There are two statements about Markov property: $B_t $ is Brownian motion and $\mathcal{F}$ is generated by $B$
If $s>0$ and $Y$ is bounded and measuable, then $$\mathbb{E}(Y\circ\theta_s|\mathcal{F_s^+})=\mathbb{E}_{B_s}Y.$$
and
$B_{t+s}-B_t$ is independent of $\mathcal{F_s^+}.$
They are both called Markov in different books, but I don't know how to prove the equivalance.

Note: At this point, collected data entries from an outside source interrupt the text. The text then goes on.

(** ** A leader in contact with everybody *)

(** A leader of term [T] with log [l] and peers [ps] that heard of all of them
    just now, and tracks them within its log. *)
Record presides (now T : Z) (l : Log) (ps : list string) (L : RaftNode) : Prop := {
  pr_state : state L = Leader;
  pr_term : currentTerm L = T;
  pr_log : rlog L = l;
  pr_peers : peers L = ps;
  pr_timeout : 0 < durationMs (cfg_ElectionTimeoutMaxMs (config L));
  pr_heard : forall p, p ∈ ps -> lastHeardFrom L !! p = Some now;
  pr_next : forall p, p ∈ ps -> 1 <= mget (nextIndex L) p <= log_lastIndex l + 1;
  pr_match : forall p, p ∈ ps -> mget (matchIndex L) p <= log_lastIndex l
}.

Lemma heardCount_all now n :
  0 < durationMs (cfg_ElectionTimeoutMaxMs (config n)) -> (forall p, p ∈ peers n -> lastHeardFrom n !! p = Some now) ->
  heardCount now n = S (length (peers n)).
Proof.
  intros Hd Hh. unfold heardCount. set (f := λ (heard : nat) peer, _). cbv zeta.
  enough (H : forall ps k, ps ⊆ peers n -> foldl f k ps = (k + length ps)%nat) by (rewrite H; [done|set_solver]).
  induction ps as [|p ps IH]; intros k Hps; simpl; [lia|]. rewrite IH by set_solver. subst f. simpl.
  rewrite (Hh p) by set_solver. replace (time_Sub now now) with 0 by (unfold time_Sub, minDuration, maxDuration; lia).
  replace (0 <? _) with true by lia. lia.
Qed.

(** Such a leader does not step down. *)
Lemma presides_tick now T l ps L :
  presides now T l ps L -> ps <> [] -> heartbeatTick now L = sendHeartbeats L.
Proof.
  intros [] Hne. unfold heartbeatTick, checkQuorum. rewrite pr_state0. simpl.
  rewrite heardCount_all by (done || by rewrite pr_peers0).
  destruct (majority_spec (length (peers L))) as [_ Hm]. rewrite pr_peers0 in *.
  destruct ps as [|p ps]; [done|]. rewrite (proj2 (Nat.ltb_ge _ _)); [done|]. simpl in *. lia.
Qed.
(* ===== verification/Harness.v ===== *)
(** * The scenario harness (chaos/harness.go, cmd/chaos/main.go)

    A scenario runs against a cluster on a [ChaosNetwork].  [Trial] is what it
    acts on: the cluster with its network, the fault injector, the temporary
    directories and the harness that records logs and failures.  Between any two
    actions of a scenario the goroutines of the cluster make the steps that the
    machine ([ChaosHost]) gives; a step that is not enabled is none.  A scenario
    ends, or unwinds with the panic of [Fatalf] or with another one. *)

From Stdlib Require Import QArith.QArith Strings.Ascii.
From stdpp Require Import pretty.
From S2P Require Import Prelude RaftLog Rpc Disk Node Election Replication Snapshot Client Transport Chaos Server Loops Cluster.

(** ** The machine *)

(** A step of the cluster, or a new draw of [rand.Float64]. *)
Inductive event :=
  | Step (l : label)
  | Draw (q : Q).

Class ChaosHost (E : Type) := {
  ch_Now : E -> E * Z;
  ch_Sleep : Z -> E -> E;
  ch_MkdirTemp : E -> E * (string + string);
  ch_events : E -> Cluster ChaosNetwork -> E * list event
}.

(** ** The state of a run *)

(** An observation of the injector is logged with its time, which is left out. *)
Inductive logline :=
  | Line (s : string)
  | ObsLine (o : Observation).

(** The panic value of [Fatalf], and any other panic. *)
Inductive unwinding :=
  | harnessStop (msg : string)
  | runtimePanic.

Record Trial (E : Type) := mkTrial {
  t_env : E;
  t_cluster : Cluster ChaosNetwork;
  t_injector : ChaosInjector;
  t_dirs : list string;
  t_logs : list logline;
  t_failed : bool
}.
Arguments mkTrial {E}.
Arguments t_env {E}.
Arguments t_cluster {E}.
Arguments t_injector {E}.
Arguments t_dirs {E}.
Arguments t_logs {E}.
Arguments t_failed {E}.

Record ScenarioResult := mkScenarioResult {
  sr_Name : string; sr_Passed : bool; sr_Error : logline; sr_DurMs : Z; sr_Logs : list logline
}.

Record ScenarioMeta := mkScenarioMeta { sm_ID : string; sm_Label : string; sm_Desc : string }.

(** Scenario code: it returns or unwinds. *)
Definition Run (E A : Type) : Type := ST (Trial E) (A + unwinding).

#[export] Instance Run_ret E : MRet (Run E) := λ A a t, (t, inl a).
#[export] Instance Run_bind E : MBind (Run E) := λ A B f m t,
  match m t with
  | (t, inl a) => f a t
  | (t, inr p) => (t, inr p)
  end.

Section harness.
Context {E : Type} `{!ChaosHost E}.

Definition set_tenv (e : E) (t : Trial E) : Trial E :=
  mkTrial e (t_cluster t) (t_injector t) (t_dirs t) (t_logs t) (t_failed t).

Definition set_cluster (c : Cluster ChaosNetwork) (t : Trial E) : Trial E :=
  mkTrial (t_env t) c (t_injector t) (t_dirs t) (t_logs t) (t_failed t).

Definition set_dirs (d : list string) (t : Trial E) : Trial E :=
  mkTrial (t_env t) (t_cluster t) (t_injector t) d (t_logs t) (t_failed t).

#[export] Instance trial_clock : Clock (Trial E) := {|
  Now t := let '(e, now) := ch_Now (t_env t) in (set_tenv e t, now);
  Sleep d t := (set_tenv (ch_Sleep d (t_env t)) t, ())
|}.

(** An effect that cannot unwind. *)
Definition lift {A} (m : ST (Trial E) A) : Run E A := λ t, let '(t, a) := m t in (t, inl a).

(** ** The recorder *)

Definition log_line (failed : bool) (l : logline) : Run E () := λ t,
  (mkTrial (t_env t) (t_cluster t) (t_injector t) (t_dirs t) (t_logs t ++ [l]) (t_failed t || failed), inl ()).

Definition Logf (msg : string) : Run E () := log_line false (Line msg).
Definition Errorf (msg : string) : Run E () := log_line true (Line ("ERROR: " +:+ msg)).

Definition unwind {A} (p : unwinding) : Run E A := λ t, (t, inr p).

Definition Fatalf {A} (msg : string) : Run E A :=
  log_line true (Line ("FATAL: " +:+ msg)) ;; unwind (harnessStop msg).

(** [Fatal] of one string. *)
Definition Fatal {A} (msg : string) : Run E A := Fatalf msg.

Definition Logs : Run E (list logline) := λ t, (t, inl (t_logs t)).
Definition Failed : Run E bool := λ t, (t, inl (t_failed t)).

(** [defer]: the cleanup runs however the body ends. *)
Definition deferred {A} (cleanup : Run E ()) (body : Run E A) : Run E A := λ t,
  let '(t, r) := body t in
  match cleanup t with
  | (t, inl _) => (t, r)
  | (t, inr p) => (t, inr p)
  end.

(** ** The cluster, between the actions of a scenario *)

Definition apply_event (c : Cluster ChaosNetwork) (ev : event) : Cluster ChaosNetwork :=
  match ev with
  | Step l => default c (exec l c)
  | Draw q => set_net (mkChaosNetwork (cn_base (c_net c)) (cn_rules (c_net c)) q) c
  end.

Definition others : Run E () := λ t,
  let '(e, evs) := ch_events (t_env t) (t_cluster t) in
  (set_cluster (foldl apply_event (t_cluster t) evs) (set_tenv e t), inl ()).

(** A method of a node that reads it.  The nodes of a scenario are never taken
    out of its cluster. *)
Definition node (id : string) : Run E RaftNode := λ t,
  (t, inl (default (initNode [] id) (c_nodes (t_cluster t) !! id))).

Definition read {A} (f : RaftNode -> A) (id : string) : Run E A :=
  others ;; n ← node id; mret (f n).

(** ** The registry *)

Definition scenarioEntry : Type := ScenarioMeta * Run E ().

Context (registry : list scenarioEntry).

(** [sort.Slice] by identifier, as an insertion sort: the identifiers are
    distinct, so every sort gives the same list. *)
Fixpoint insertMeta (m : ScenarioMeta) (l : list ScenarioMeta) : list ScenarioMeta :=
  match l with
  | [] => [m]
  | m' :: l => if String.ltb (sm_ID m) (sm_ID m') then m :: m' :: l else m' :: insertMeta m l
  end.

Definition ListScenarios : list ScenarioMeta := foldr insertMeta [] (map fst registry).

Definition is_failure (l : logline) : bool :=
  match l with
  | Line s => String.prefix "FATAL:" s || String.prefix "ERROR:" s
  | ObsLine _ => false
  end.

(** A new harness for the run. *)
Definition fresh_harness (t : Trial E) : Trial E :=
  mkTrial (t_env t) (t_cluster t) (t_injector t) (t_dirs t) [] false.

(** [None]: a panic that is not [harnessStop] has ended the process. *)
Definition RunScenario (id : string) : ST (Trial E) (option ScenarioResult) := λ t,
  match List.find (λ e : scenarioEntry, String.eqb (sm_ID e.1) id) registry with
  | None => (t, Some (mkScenarioResult id false (Line ("unknown scenario: " +:+ id)) 0 []))
  | Some entry =>
      let '(t, start) := Now (fresh_harness t) in
      match entry.2 t with
      | (t, inr runtimePanic) => (t, None)
      | (t, _) =>
          let passed := negb (t_failed t) in
          let '(t, durMs) := sinceMs start t in
          let logs := t_logs t in
          let error := if passed then Line "" else default (Line "") (List.find is_failure logs) in
          (t, Some (mkScenarioResult id passed error durMs logs))
      end
  end.

(** ** The chaos server *)

Inductive chaos_response :=
  | CError (msg : string) (code : Z)
  | CList (l : list ScenarioMeta)
  | CResult (r : ScenarioResult)
  | CNoContent
  | CNotFound.

Definition handleList (r : http_request) : chaos_response :=
  if negb (String.eqb (rq_Method r) "GET") then CError "method not allowed" 405 else CList ListScenarios.

Context (url_Path : string -> string).

(** [None] when the process ends. *)
Definition handleRun (r : http_request) : ST (Trial E) (option chaos_response) :=
  if negb (String.eqb (rq_Method r) "POST") then mret (Some (CError "method not allowed" 405))
  else
    let id := TrimPrefix (url_Path (rq_URI r)) "/scenarios/" in
    if String.eqb id "" then mret (Some (CError "missing scenario id" 400))
    else result ← RunScenario id; mret (CResult <$> result).

(** The routes of [main], for clean paths. *)
Definition chaos_mux (r : http_request) : ST (Trial E) (option chaos_response) :=
  let path := url_Path (rq_URI r) in
  if String.eqb path "/scenarios" then mret (Some (handleList r))
  else if String.prefix "/scenarios/" path then handleRun r
  else mret (Some CNotFound).

Definition chaos_corsHeaders : list (string * string) :=
  [("Access-Control-Allow-Origin", "*");
   ("Access-Control-Allow-Methods", "GET, POST, OPTIONS");
   ("Access-Control-Allow-Headers", "Content-Type")].

Definition chaos_corsMiddleware (next : http_request -> ST (Trial E) (option chaos_response)) (r : http_request)
  : ST (Trial E) (list (string * string) * option chaos_response) :=
  resp ← (if String.eqb (rq_Method r) "OPTIONS" then mret (Some CNoContent) else next r);
  mret (chaos_corsHeaders, resp).

Definition chaos_serve : http_request -> ST (Trial E) (list (string * string) * option chaos_response) :=
  chaos_corsMiddleware chaos_mux.
End harness.
Arguments scenarioEntry : clear implicits.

These two are not equivalent.
The first one, is the "real" Markov property which is used in order to define so-called Markov processes. It basically says that the future of the process does not depend on the past, but only on the present. An equivalent formulation is the following: $$\mathbb{P}(B_{t+s} \in B \mid \mathcal{F}_s) = \mathbb{P}(B_{t+s} \in B \mid B_s)$$ for any $t \geq 0$.
The second one says that a Brownian motion has independent increments, i.e. that $B_{t_n}-B_{t_{n-1}},\ldots,B_{t_1}-B_{t_0}$ are independent for any $0 = t_0 \leq t_1 \leq \ldots \leq t_n$. This implies in particular the Markov property (i.e. the first statement).
Reference: Brownian Motion - An Introduction to Stochastic Processes by René L. Schilling & Lothar Partzsch, Chapter 6.